What you are asked to do ::
Would you please retype, exactly, the lines of the listing below between the line with "destruct (priorStep_members (prior" and the line with "destruct (layoutStep (layout", inclusive?

Provided data ::
○ ○ ○ ○ ○ ○ ○
Lemma on_fetch_offline_writes_nothing_witness :
  offline (length (fetch_log (cached_world (key_of script_request) (page "v1"))))
          script_request = None /\
  forall name key,
    store_entry name key
      (storage (snd (on_fetch app_origin offline script_request
                       (cached_world (key_of script_request) (page "v1"))))) =
    store_entry name key (storage (cached_world (key_of script_request) (page "v1"))).
Proof.
  split; [reflexivity|].
  exact (on_fetch_offline_writes_nothing app_origin offline script_request
           (cached_world (key_of script_request) (page "v1")) eq_refl).
Defined.

(** X4: handling a request never deletes a store and never reorders the
    stores: the names listed afterwards are the names listed before, followed
    by the name of the current store if it was not there yet and had to be
    created.  The two lifecycle flags are not touched. *)
Theorem on_fetch_keeps_stores (self_origin : string) (net : Network) (req : Request)
    (w : World) :
  let w' := snd (on_fetch self_origin net req w) in
  (map fst (storage w') = map fst (storage w) \/
   (~ In CACHE_NAME (map fst (storage w)) /\
    map fst (storage w') = map fst (storage w) ++ [CACHE_NAME])) /\
  skip_waiting w' = skip_waiting w /\
  clients_claimed w' = clients_claimed w.
Proof.
  intros w'. subst w'. rewrite on_fetch_dispatch.
  destruct (router_spec self_origin req) as [s|]; [|cbn [snd]; auto].
  rewrite respond_world.
  destruct (strategy_effect self_origin net s req w) as (_ & Hn & _ & _ & Hs & Hc).
  auto.
Qed.

(** ** Requests one after the other *)

(** X5: [staleWhileRevalidate] is exactly one response behind.  When the
    fetch of a request is answered, the next request for the same URL is
    answered with that response, whether the network then answers something
    newer, the same, or fails. *)
Theorem staleWhileRevalidate_one_behind (net1 net2 : Network) (req : Request)
    (w : World) (res : Response) :
  net1 (length (fetch_log w)) req = Some res ->
  let first := settle (staleWhileRevalidate net1 req) w in
  fst (settle (staleWhileRevalidate net2 req) (snd first)) = Val (Resp res).
Proof.
  intros Hnet first.
  destruct (staleWhileRevalidate_online net1 req w res Hnet) as (_ & Hstore & _).
  fold first in Hstore.
  rewrite staleWhileRevalidate_world. cbv zeta. rewrite Hstore.
  destruct (net2 (length (fetch_log (snd first))) req); reflexivity.
Qed.

Lemma staleWhileRevalidate_one_behind_witness :
  always (page "v2") (length (fetch_log (cached_world (key_of script_request) (page "v1"))))
         script_request = Some (page "v2") /\
  fst (settle (staleWhileRevalidate (always (page "v3")) script_request)
         (snd (settle (staleWhileRevalidate (always (page "v2")) script_request)
                 (cached_world (key_of script_request) (page "v1")))))
    = Val (Resp (page "v2")).
Proof.
  split; [reflexivity|].
  exact (staleWhileRevalidate_one_behind (always (page "v2")) (always (page "v3"))
           script_request (cached_world (key_of script_request) (page "v1"))
           (page "v2") eq_refl).
Defined.

(** When every store is the current one, [caches.match] finds what the
    current store holds. *)
Lemma storage_match_current (key : string) (r : Response) (st : CacheStorage) :
  List.Forall (fun name => name = CACHE_NAME) (map fst st) ->
  store_entry CACHE_NAME key st = Some r ->
  storage_match key st = Some r.
Proof.
  destruct st as [|[n c] st]; [discriminate|].
  intros Hall. apply List.Forall_inv in Hall. cbn [fst] in Hall. subst n.
  unfold store_entry. cbn [lookup_store storage_match]. rewrite String.eqb_refl.
  cbn [mbind option_bind]. intros ->. reflexivity.
Qed.

Lemma all_current_after (names names' : list string) :
  List.Forall (fun name => name = CACHE_NAME) names ->
  names' = names \/ (~ In CACHE_NAME names /\ names' = names ++ [CACHE_NAME]) ->
  List.Forall (fun name => name = CACHE_NAME) names'.
Proof.
  intros Hall [-> | [_ ->]]; [exact Hall|].
  apply List.Forall_app. split; [exact Hall|]. constructor; [reflexivity | constructor].
Qed.

(** X6: navigations share one cached page.  In a storage with no store of
    another name than the current one, once a navigation to any URL has been
    answered by the network, a later navigation to any URL, the same or
    another, that finds the network down is answered with that page. *)
Theorem navigation_offline_after_online (self_origin : string) (net1 net2 : Network)
    (req1 req2 : Request) (w : World) (fresh : Response) :
  List.Forall (fun name => name = CACHE_NAME) (map fst (storage w)) ->
  net1 (length (fetch_log w)) req1 = Some fresh ->
  let online := snd (settle (networkFirstNavigation self_origin net1 req1) w) in
  net2 (length (fetch_log online)) req2 = None ->
  fst (settle (networkFirstNavigation self_origin net2 req2) online) = Val (Resp fresh).
Proof.
  intros Hall Hnet1 online Hnet2.
  destruct (networkFirstNavigation_fresh self_origin net1 req1 w fresh Hnet1) as [_ Hstore].
  fold online in Hstore.
  destruct (strategy_effect self_origin net1 NetworkFirstNavigation req1 w)
    as (_ & Hnames & _).
  cbn [strategy_body] in Hnames. fold online in Hnames.
  pose proof (all_current_after _ _ Hall Hnames) as Hall'.
  destruct (networkFirstNavigation_fallback self_origin net2 req2 online Hnet2) as [-> _].
  rewrite (storage_match_current _ fresh _ Hall'); [reflexivity|].
  rewrite Hstore, bool_decide_eq_true_2; reflexivity.
Qed.

Lemma navigation_offline_after_online_witness :
  List.Forall (fun name => name = CACHE_NAME) (map fst (storage empty_world)) /\
  always (page "about") (length (fetch_log empty_world)) navigation = Some (page "about") /\
  offline (length (fetch_log
             (snd (settle (networkFirstNavigation app_origin (always (page "about"))
                             navigation) empty_world))))
          (get "navigate" "/contact") = None /\
  fst (settle (networkFirstNavigation app_origin offline (get "navigate" "/contact"))
         (snd (settle (networkFirstNavigation app_origin (always (page "about"))
                         navigation) empty_world)))
    = Val (Resp (page "about")).
Proof.
  split; [constructor|]. split; [reflexivity|]. split; [reflexivity|].
  exact (navigation_offline_after_online app_origin (always (page "about")) offline
           navigation (get "navigate" "/contact") empty_world (page "about")
           (List.Forall_nil _) eq_refl eq_refl).
Defined.
Lemma cameraStep_front_refs (cam : CameraListener)
  (a b : list CameraVisionObservation) r :
  tooNewCameraObservations r = a ++ b ->
  Forall (fun o => eligible (lastOdomTimestamp r) o = true) a ->
  Forall (fun o => newer (lastOdomTimestamp r) o = true) b ->
  tagObservations (snd (cameraStep cam r))
  = map Live (filter (eligible (lastOdomTimestamp r)) (pulledFrom cam))
    ++ map Destroyed a.
Proof.
  intros Hq Ha Hb. unfold cameraStep, pulledFrom.
  assert (H1 : exists r1 fresh,
             (if ReadyToOptimize cam then camUpdateLoop (cam_update cam) r
              else (r, [])) = (r1, fresh)
             /\ lastOdomTimestamp r1 = lastOdomTimestamp r
             /\ tooNewCameraObservations r1
                = a ++ b
                  ++ filter (newer (lastOdomTimestamp r))
                       (if ReadyToOptimize cam then cam_update cam else [])
             /\ tagObservations fresh
                = map Live
                    (filter (eligible (lastOdomTimestamp r))
                       (if ReadyToOptimize cam then cam_update cam
                        else []))).
  { destruct (ReadyToOptimize cam).
    - destruct (camUpdateLoop_members (cam_update cam) r) as (_ & Hw & Hm).
      pose proof (camUpdateLoop_refs (cam_update cam) r) as He.
      destruct (camUpdateLoop (cam_update cam) r) as [r1 fresh].
      exists r1, fresh. cbn [fst snd] in *.
      rewrite Hm, Hq, <- app_assoc. auto.
    - exists r, []. cbn [filter]. rewrite app_nil_r. auto. }
  destruct H1 as (r1 & fresh & -> & Hw & Hm & Hf).
  assert (Hr : tagObservations
                 (snd (backlogLoop (tooNewCameraObservations r1) 0 r1))
               = map Destroyed a).
  { apply backlogLoop_front_refs
      with (b := b ++ filter (newer (lastOdomTimestamp r))
                        (if ReadyToOptimize cam then cam_update cam
                         else [])).
    - exact Hm.
    - now rewrite Hw.
    - rewrite Hw. apply Forall_app. split; [exact Hb | apply filter_passes]. }
  destruct (backlogLoop (tooNewCameraObservations r1) 0 r1) as [r2 replayed].
  cbn [fst snd] in *. now rewrite tagObservations_app, Hf, Hr.
Qed.

Lemma cameraLoop_clean_refs (cams : list CameraListener) :
  forall (b : bool) r,
    Forall (fun o => newer (lastOdomTimestamp r) o = true)
      (tooNewCameraObservations r) ->
    tagObservations (snd (cameraLoop cams b r))
    = map Live (filter (eligible (lastOdomTimestamp r)) (pulled cams)).
Proof.
  induction cams as [|cam rest IH]; intros b r Hq; [reflexivity|].
  cbn [cameraLoop pulled flat_map].
  destruct (@cameraStep_front cam [] (tooNewCameraObservations r) r
              eq_refl (Forall_nil _) Hq) as [Hm _].
  pose proof (@cameraStep_front_refs cam [] (tooNewCameraObservations r) r
                eq_refl (Forall_nil _) Hq) as Ht.
  destruct (cameraStep_spec cam r) as (_ & Hw & _).
  destruct (cameraStep cam r) as [r1 evs1]. cbn [fst snd] in Hm, Ht, Hw.
  assert (Hq1 : Forall (fun o => newer (lastOdomTimestamp r1) o = true)
                  (tooNewCameraObservations r1)).
  { rewrite Hw, Hm. apply Forall_app.
    split; [exact Hq | apply filter_passes]. }
  specialize (IH (b && ReadyToOptimize cam) r1 Hq1).
  destruct (cameraLoop rest (b && ReadyToOptimize cam) r1)
    as [[b' r2] evs2].
  cbn [fst snd] in IH |- *. rewrite Hw in IH. fold (pulled rest).
  rewrite tagObservations_app, Ht, IH, filter_app, map_app.
  cbn [map]. now rewrite app_nil_r.
Qed.


Lemma gather_cameras_refs r t :
  exists (b : bool) r3,
    tooNewCameraObservations r3 = tooNewCameraObservations r
    /\ lastOdomTimestamp r3 = watermarkOf r t
    /\ snd (fst (gather r t))
       = snd (fst (cameraLoop (cameraListeners t) b r3))
    /\ tagObservations (snd (gather r t))
       = tagObservations (snd (cameraLoop (cameraListeners t) b r3)).
Proof.
  unfold gather, watermarkOf.
  destruct (priorStep_members (prior t) r) as (_ & Hw1 & Hq1).
  pose proof (priorStep_events (prior t) r) as Hk1.
  destruct (priorStep (prior t) r) as [r1 e1]. cbn [fst snd] in *.
  destruct (layoutStep_members (layout t) r1) as (_ & Hw2 & Hq2).
  pose proof (layoutStep_events (layout t) r1) as Hk2.
  destruct (layoutStep (layout t) r1) as [r2 e2]. cbn [fst snd] in *.
  destruct (odomLoop_members (odomUpdate t) r2) as (_ & Hw3 & Hq3).
  destruct (odomLoop_events (odomUpdate t) r2) as (Hk3 & _).
  destruct (odomLoop (odomUpdate t) r2) as [r3 e3]. cbn [fst snd] in *.
  exists (true && gotInitialGuess r2), r3.
  destruct (cameraLoop (cameraListeners t) (true && gotInitialGuess r2) r3)
    as [[b r4] e4]. cbn [fst snd].
  split; [congruence|]. split; [congruence|]. split; [reflexivity|].
  rewrite !tagObservations_app.
  rewrite (only_tagObservations Hk1), (only_tagObservations Hk2),
    (only_tagObservations Hk3) by discriminate.
  reflexivity.
Qed.

Lemma Update_tagObservations r t :
  tagObservations (events (Update r t)) = tagObservations (snd (gather r t)).
Proof.
  destruct (Update_unfold r t) as (_ & -> & _).
  rewrite tagObservations_app.
  assert (H : tagObservations
                (fst (optimizeStep (readyToOptimize r t) (optimize t)
                        (snd (fst (gather r t))))) = []).
  { unfold optimizeStep.
    destruct (readyToOptimize r t), (optimize t); reflexivity. }
  rewrite H. apply app_nil_r.
Qed.

(** *** Further properties of the code *)



(** X3. A tick that finds nothing in the backlog that may go (an empty
    backlog in particular) admits or buffers: of the observations the ready
    cameras return, those not newer than the watermark, this tick's
    odometry included, are handed to the estimator alive and in the order
    received, and the newer ones are appended to the backlog in the order
    received.  Observations of cameras that are not ready are not looked
    at. *)
Theorem clean_backlog_admit_or_buffer r t :
  Forall (fun o => newer (watermarkOf r t) o = true)
    (tooNewCameraObservations r) ->
  tagObservations (events (Update r t))
    = map Live
        (filter (eligible (watermarkOf r t)) (pulled (cameraListeners t)))
  /\ tooNewCameraObservations (runner (Update r t))
     = tooNewCameraObservations r
       ++ filter (newer (watermarkOf r t)) (pulled (cameraListeners t)).
Proof.
  intros Hq. rewrite Update_tagObservations.
  destruct (Update_unfold r t) as (-> & _ & _).
  destruct (gather_cameras_refs r t) as (b & r3 & Hq3 & Hw3 & -> & ->).
  rewrite <- Hw3, <- Hq3 in Hq.
  destruct (@cameraLoop_clean (cameraListeners t) b r3 Hq) as [Hm _].
  pose proof (@cameraLoop_clean_refs (cameraListeners t) b r3 Hq) as Ht.
  rewrite <- Hw3, <- Hq3. auto.
Qed.
(** X27. What a node list with group references matches. Over a
    storage that answers every lookup and in which no group name and no
    member name starts with [group:], the source nodes [Matches] leaves
    hold exactly the entries it does not expand and the names of the
    node and all subjects of every referenced group, however many
    references the list holds and in whatever order the groups are
    visited. An action between
    two nodes is matched only if its source and its destination each match
    such an entry, and that suffices when no other field is set. *)
Theorem Matches_group_semantics rt a action :
  orderly (storage a) -> SrcNode action <> "" -> DstNode action <> "" ->
  (forall x, x ∈ SourceNodes (acl (Matches rt a action).2)
             <-> means (storage a) (SourceNodes (acl a)) x) /\
  ((Matches rt a action).1 = true ->
   admits (storage a) (SourceNodes (acl a)) (SrcNode action) /\
   admits (storage a) (DestinationNodes (acl a)) (DstNode action)) /\
  (SrcCidr action = "" -> DstCidr action = "" -> Protocol action = "" ->
   Port action = 0 ->
   admits (storage a) (SourceNodes (acl a)) (SrcNode action) ->
   admits (storage a) (DestinationNodes (acl a)) (DstNode action) ->
   (Matches rt a action).1 = true).
Proof.
  intros Hst Hsrc Hdst.
  destruct (checkSrcNode_means rt action a Hst Hsrc) as (n & Hcs & Hn).
  destruct (checkDstNode_means rt action (setSourceNodes a n)) as (m & Hcd & Hm);
    [done|done|]. cbn [setSourceNodes acl storage DestinationNodes] in Hm.
  split_and!.
  - intros x. rewrite Matches_SourceNodes, Hcs. cbn [snd]. apply Hn.
  - rewrite Matches_fst, Hcs. cbn [fst snd]. rewrite Hcd. cbn [fst].
    intros [H1 [H2 _]%andb_true_iff]%andb_true_iff.
    split; by eapply containsOrWildcardMatch_admits.
  - intros H1 H2 H3 H4 Hs Hd.
    rewrite Matches_fst, Hcs. cbn [fst snd]. rewrite Hcd. cbn [fst].
    unfold checkList, checkPort. rewrite H1, H2, H3, H4.
    cbn [negb String.eqb Z.eqb fst]. rewrite !andb_true_r.
    apply andb_true_iff. split; by eapply containsOrWildcardMatch_admits.
Qed.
○ ○ ○ ○ ○ ○ ○
Solution ::
  destruct (priorStep_members (prior t) r) as (_ & Hw1 & Hq1).
  pose proof (priorStep_events (prior t) r) as Hk1.
  destruct (priorStep (prior t) r) as [r1 e1]. cbn [fst snd] in *.
  destruct (layoutStep_members (layout t) r1) as (_ & Hw2 & Hq2).
  pose proof (layoutStep_events (layout t) r1) as Hk2.
  destruct (layoutStep (layout t) r1) as [r2 e2]. cbn [fst snd] in *.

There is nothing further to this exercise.